- Born: Yi Il-nam 2 April 1960 Pyongyang, North Korea
- Died: 25 February 1997 (aged 36) Seongnam, South Korea
- Known for: Defection to South Korea
- Parent(s): Seong Hye-rang (mother) Lee Tae-soon (father)

Korean name
- Hangul: 이한영
- Hanja: 李韓永
- RR: I Hanyeong
- MR: I Hanyŏng

Former name
- Hangul: 리일남
- Hanja: 李一男
- RR: Ri Ilnam
- MR: Ri Illam

= Yi Han-yong =

North Korean defector (1960–1997)

Yi Han-yeong (2 April 1960 – 25 February 1997), birth name Ri Il-nam, was a North Korean defector who was the nephew of the country's leader, Kim Jong Il. After his defection in 1982, he went into hiding for a number of years, before going public in support of Seong Hye-rim, his aunt and Kim's mistress or wife, and wrote a book about his experiences in exile, after which he was murdered by unknown assailants.

==Early life==
Yi's mother, Seong Hye-rang, raised Kim Jong Il's and her younger sister Hye-rim's son Kim Jong-nam alongside Yi and Yi's sister Nam-ok at a secluded villa outside of Pyongyang in order to keep Jong-nam's parentage a secret from Kim Il Sung. Song Hye-rim is described as the former wife of Kim Jong Il, though it is unclear whether they were actually married.

Yi went abroad to Moscow for a university education, and then defected to South Korea in 1982 while studying at a language school in Switzerland.

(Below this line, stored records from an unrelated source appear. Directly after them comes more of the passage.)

Lemma stream_composer_witness :
  let ops := flat_map cops sample_tree in
  exists s0 s f', XMLComposer_new (Some (OStream_init [])) 7 9 = Some s0 /\ xrun s0 ops = Some s /\
    m_pStreamOut s = Some f' /\ os_holds f' (Some <$> xrenders (document sample_tree)) (zlen (xrenders (document sample_tree))) /\
    m_WrittenLength s = 7 + zlen (xrenders (document sample_tree)).
Proof.
  destruct (stream_composer (OStream_init []) [] 7 9 (flat_map cops sample_tree) (false, O)) as (m0 & m & E0 & E & V);
    [vm_compute; reflexivity|exact ostream_init_at|].
  rewrite (new_mem (F := ostream) 7 9) in E0. apply (f_equal (fun o => match o with Some c => c | None => m0 end)) in E0. cbv beta iota in E0. subst m0.
  destruct (compose_document (F := ostream) sample_tree 7 9) as (m' & D & E' & _ & Eo); [vm_compute; reflexivity|].
  rewrite E in E'. injection E' as <-. rewrite Eo in V.
  destruct V as (s0 & s & f' & E1 & E2 & E3 & E4 & E5); [vm_compute; reflexivity|].
  exists s0, s, f'. split; [exact E1|]. split; [exact E2|]. split; [exact E3|]. split; [exact E4|].
  rewrite E5. vm_compute. reflexivity.
Defined.

(** Inside the second child. *)
Lemma exit_never_rewinds_witness :
  let ops := [OpEnterNode (str "r"); OpEnteringNode (str "e"); OpEnteringNodeDone true; OpEnterNode (str "f")] in
  exists m s0 s, xrun (fresh (F := ostream) 7 9) ops = Some m /\ XMLComposer_new (Some (OStream_init [])) 7 9 = Some s0 /\
    xrun s0 ops = Some s /\ length (m_NestLevelTag s) = 2%nat /\
    Forall (fun t => tag_pos t <> GetDocumentLength m true) (m_NestLevelTag m) /\
    Forall (fun t => tag_pos t <> GetDocumentLength s true) (m_NestLevelTag s).
Proof.
  set (ops := [OpEnterNode (str "r"); OpEnteringNode (str "e"); OpEnteringNodeDone true; OpEnterNode (str "f")]).
  assert (X : exists m s0 s, xrun (fresh (F := ostream) 7 9) ops = Some m /\ XMLComposer_new (Some (OStream_init [])) 7 9 = Some s0 /\
    xrun s0 ops = Some s /\ length (m_NestLevelTag s) = 2%nat /\ (zlen (m_Output m) <? 2 ^ 32) = true).
  { eexists _, _, _. split; [vm_compute; reflexivity|]. split; [vm_compute; reflexivity|]. split; [vm_compute; reflexivity|].
    split; vm_compute; reflexivity. }
  destruct X as (m & s0 & s & E1 & E2 & E3 & E4 & E5). exists m, s0, s. split; [exact E1|]. split; [exact E2|]. split; [exact E3|]. split; [exact E4|].
  apply (exit_never_rewinds (OStream_init []) [] 7 9 ops (false, 2%nat) m s0 s); try assumption; [vm_compute; reflexivity|exact ostream_init_at|].
  apply Z.ltb_lt in E5. cbn [length]. lia.
Defined.

(* ===== verification/Threads.v ===== *)
(** Interleavings of threads: the steps of a thread over a shared state and its
    own, schedules, invariants along schedules and counts of threads. *)
From S2P Require Import Prelude.

Section System.
(** The shared state, the state of a thread, what a step chooses and what it
    lets be seen. *)
Context {G L C E : Type} (tstep : nat -> C -> G -> L -> option (G * L * option E)).

(** One atomic step of thread [i]. *)
Definition sys_step (i : nat) (c : C) (s : G * list L) : option (G * list L * option E) :=
  l ← s.2 !! i;
  r ← tstep i c s.1 l;
  let '(g, l, e) := r in Some (g, <[i:=l]> s.2, e).
(** A schedule: the final state and the events in order. *)
Fixpoint run (s : G * list L) (sched : list (nat * C)) : option (G * list L * list E) :=
  match sched with
  | [] => Some (s, [])
  | (i, c) :: t =>
    r ← sys_step i c s;
    let '(g, ls, e) := r in
    r ← run (g, ls) t;
    let '(s, es) := r in Some (s, match e with Some e => e :: es | None => es end)
  end.

(** Every step keeps [I]: so does every schedule. *)
Lemma run_invariant (I : G * list L -> Prop) :
  (forall i c s g ls e, I s -> sys_step i c s = Some (g, ls, e) -> I (g, ls)) ->
  forall sched s s' es, I s -> run s sched = Some (s', es) -> I s'.
Proof.
  intros HI sched. induction sched as [|[i c] t IH]; intros s s' es Hs; cbn [run]; [by intros [= <- <-]|].
  destruct (sys_step i c s) as [[[g ls] e]|] eqn:E1; [|done]. cbn [mbind option_bind].
  destruct (run (g, ls) t) as [[s1 es1]|] eqn:E2; [|done]. intros [= <- _]. by eapply IH, E2; eapply HI.
Qed.

Lemma run_app s1 : forall s s2 s' es,
  run s s1 = Some (s', es) -> run s (s1 ++ s2) = (r ← run s' s2; let '(q, e2) := r in Some (q, es ++ e2)).
Proof.
  induction s1 as [|[i c] t IH]; intros s s2 s' es; cbn [app run].
  - intros [= <- <-]. by destruct (run s s2) as [[]|].
  - destruct (sys_step i c s) as [[[g ls] e]|]; [|done]. cbn [mbind option_bind].
    destruct (run (g, ls) t) as [[s1 es1]|] eqn:E1; [|done]. cbn [mbind option_bind]. intros [= <- <-].
    rewrite (IH _ s2 _ _ E1). destruct (run s1 s2) as [[q e2]|]; cbn [mbind option_bind]; [|done]. by destruct e.
Qed.
Lemma sys_step_inv i c s g ls e : sys_step i c s = Some (g, ls, e) ->
  exists l l', s.2 !! i = Some l /\ tstep i c s.1 l = Some (g, l', e) /\ ls = <[i:=l']> s.2.
Proof.
  unfold sys_step. destruct (s.2 !! i) as [l|] eqn:El; [|done]. cbn [mbind option_bind].
  destruct (tstep i c s.1 l) as [[[g1 l1] e1]|] eqn:Et; [|done]. intros [= <- <- <-]. by exists l, l1.
Qed.
Lemma sys_step_length i c s g ls e : sys_step i c s = Some (g, ls, e) -> length ls = length s.2.
Proof. intros (l & l' & _ & _ & ->)%sys_step_inv. apply length_insert. Qed.
End System.

(** ** Counts of threads *)

Section Count.
Context {L : Type} (P : L -> bool).

Fixpoint cnt (ls : list L) : Z := match ls with [] => 0 | l :: ls => Z.b2z (P l) + cnt ls end.

Lemma cnt_range ls : 0 <= cnt ls <= Z.of_nat (length ls).
Proof. induction ls as [|l ls IH]; cbn [cnt length]; [done|]. destruct (P l); cbn [Z.b2z]; lia. Qed.
Lemma cnt_insert ls i l l' : ls !! i = Some l -> cnt (<[i:=l']> ls) = cnt ls - Z.b2z (P l) + Z.b2z (P l').
Proof.
  revert i. induction ls as [|x ls IH]; intros [|i] H; try done.
  - injection H as ->. change (<[0%nat:=l']> (l :: ls)) with (l' :: ls). cbn [cnt]. lia.
  - change (<[S i:=l']> (x :: ls)) with (x :: <[i:=l']> ls). cbn [cnt]. rewrite (IH i H). lia.
Qed.
Lemma cnt_in ls i l : ls !! i = Some l -> P l = true -> 1 <= cnt ls.
Proof.
  intros H E. assert (X := cnt_insert ls i l l H). revert i H X. induction ls as [|x ls IH]; intros [|i] H X; try done; cbn [cnt].
  - injection H as ->. rewrite E. assert (R := cnt_range ls). cbn [Z.b2z]. lia.
  - assert (R : 1 <= cnt ls) by (apply (IH i H); rewrite (cnt_insert ls i l l H); lia). destruct (P x); cbn [Z.b2z]; lia.
Qed.
Lemma cnt_two ls i j a b : ls !! i = Some a -> ls !! j = Some b -> i <> j -> P a = true -> P b = true -> 2 <= cnt ls.
Proof.
  revert i j. induction ls as [|x ls IH]; intros [|i] [|j] Hi Hj Hne Ha Hb; try done; cbn [cnt].
  - injection Hi as ->. assert (X := cnt_in ls j b Hj Hb). rewrite Ha. cbn [Z.b2z]. lia.
  - injection Hj as ->. assert (X := cnt_in ls i a Hi Ha). rewrite Hb. cbn [Z.b2z]. lia.
  - assert (X := IH i j Hi Hj ltac:(congruence) Ha Hb). destruct (P x); cbn [Z.b2z]; lia.
Qed.
Lemma cnt_missing ls i l : ls !! i = Some l -> P l = false -> cnt ls < Z.of_nat (length ls).
Proof.
  revert i. induction ls as [|x t IH]; intros [|i] H E; try done; cbn [cnt length].
  - injection H as ->. rewrite E. assert (R := cnt_range t). cbn [Z.b2z]. lia.
  - assert (R := IH i H E). destruct (P x); cbn [Z.b2z]; lia.
Qed.
Lemma cnt_none ls : Forall (fun l => P l = false) ls -> cnt ls = 0.
Proof. induction 1 as [|l ls H _ IH]; [done|]. cbn [cnt]. rewrite H, IH. done. Qed.
Lemma cnt_repeat l k : P l = false -> cnt (repeat l k) = 0.
Proof. intros H. induction k as [|k IH]; [done|]. cbn [repeat cnt]. rewrite H, IH. done. Qed.
End Count.

Lemma lookup_repeat {A} (x : A) n i : (i < n)%nat -> repeat x n !! i = Some x.
Proof. revert i. induction n as [|n IH]; intros [|i] H; [lia|lia|done|]. apply IH. lia. Qed.
(* ===== verification/ProdCons.v ===== *)
(** [ProducerConsumerQueue] of os/multi_thread.h, lock-free with many producers
    and one consumer.  Every atomic operation is a step of its own, an assertion
    belongs to the step it is next to; the theorem holds for every
    interleaving. *)
From S2P Require Import Prelude Threads.

Abbreviation zlen l := (Z.of_nat (length l)).

Section Queue.
Context {T : Type}.

Record queue := mkQueue {
  _IndexMask : Z; _Buf : list T; _BufFin : list Z; _Count : Z; _Head : Z; _Tail : Z }.
Definition with_buf (q : queue) (b : list T) : queue := mkQueue (_IndexMask q) b (_BufFin q) (_Count q) (_Head q) (_Tail q).
Definition with_fin (q : queue) (f : list Z) : queue := mkQueue (_IndexMask q) (_Buf q) f (_Count q) (_Head q) (_Tail q).
Definition with_count (q : queue) (c : Z) : queue := mkQueue (_IndexMask q) (_Buf q) (_BufFin q) c (_Head q) (_Tail q).
Definition with_head (q : queue) (h : Z) : queue := mkQueue (_IndexMask q) (_Buf q) (_BufFin q) (_Count q) h (_Tail q).
Definition with_tail (q : queue) (t : Z) : queue := mkQueue (_IndexMask q) (_Buf q) (_BufFin q) (_Count q) (_Head q) t.

Definition GetCapacity (q : queue) : Z := u32 (zlen (_Buf q)).
(** The index masked, as a position in the buffers. *)
Definition slot (q : queue) (i : Z) : nat := Z.to_nat (i .& _IndexMask q).

(** [Reset]: the capacity rounded up to a power of two, by at most [k] rounds. *)
Fixpoint round_up (k : nat) (mask capacity : Z) : Z :=
  match k with
  | O => capacity
  | S k =>
    let high := capacity .& u32 (Z.lnot mask) in
    if high =? 0 then round_up k (mask .>> 1) capacity
    else if (capacity .& mask) =? 0 then high else u32 (high .<< 1)
  end.
Definition Reset (q : queue) (capacity : Z) (fill : T) : queue :=
  if capacity =? 0 then mkQueue (_IndexMask q) [] [] 0 0 0
  else
    let capacity := round_up 30 0x3fffffff (Z.max 2 capacity) in
    mkQueue (u32 (capacity - 1)) (repeat fill (Z.to_nat capacity)) (repeat 0 (Z.to_nat capacity)) 0 0 0.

His defection in 1982 had been kept secret due to his connections. He underwent plastic surgery and changed his name to conceal his identity. His identity was revealed when he had told newspapers he was financially supporting his aunt's defection who was in Moscow.

==Life in South Korea==
His life in the South was troubled. He first studied drama at Hanyang University, and married in 1988; however, in March 1993, a construction company he started went bankrupt, and he was jailed for 10 months on charges of embezzlement. In 1996, due to his ongoing financial difficulties, Yi made his identity as Kim Jong Il's nephew known publicly, selling the story of his aunt Song Hye-rim's exile in Moscow to South Korean newspapers, and then publishing a book about his experiences entitled Taedong River Royal Family.

==Death by shooting==
Yi was shot on 15 February 1997 near his home in Bundang, Seongnam by two assailants who were never caught; they were suspected of being members of the Korean People's Army's Special Forces based on analysis of the bullets taken from Yi's body, which were fired from a Belgian-made Browning pistol. He was taken to hospital and kept on life-support, but succumbed to his wounds ten days later (25 February).

South Korean prime minister Lee Soo-sung initially stated that the attack was an act of retaliation for the defection of Hwang Jang-yop, who at the time was living in the South Korean embassy in Beijing. The publication of Yi's tell-all book and the defection of his mother in Switzerland the previous year may have served as additional factors in making him a target of the regime in the North. Others speculated at the time that his murder was not politically motivated, but was instead related to his gambling debts or a dispute with a lover.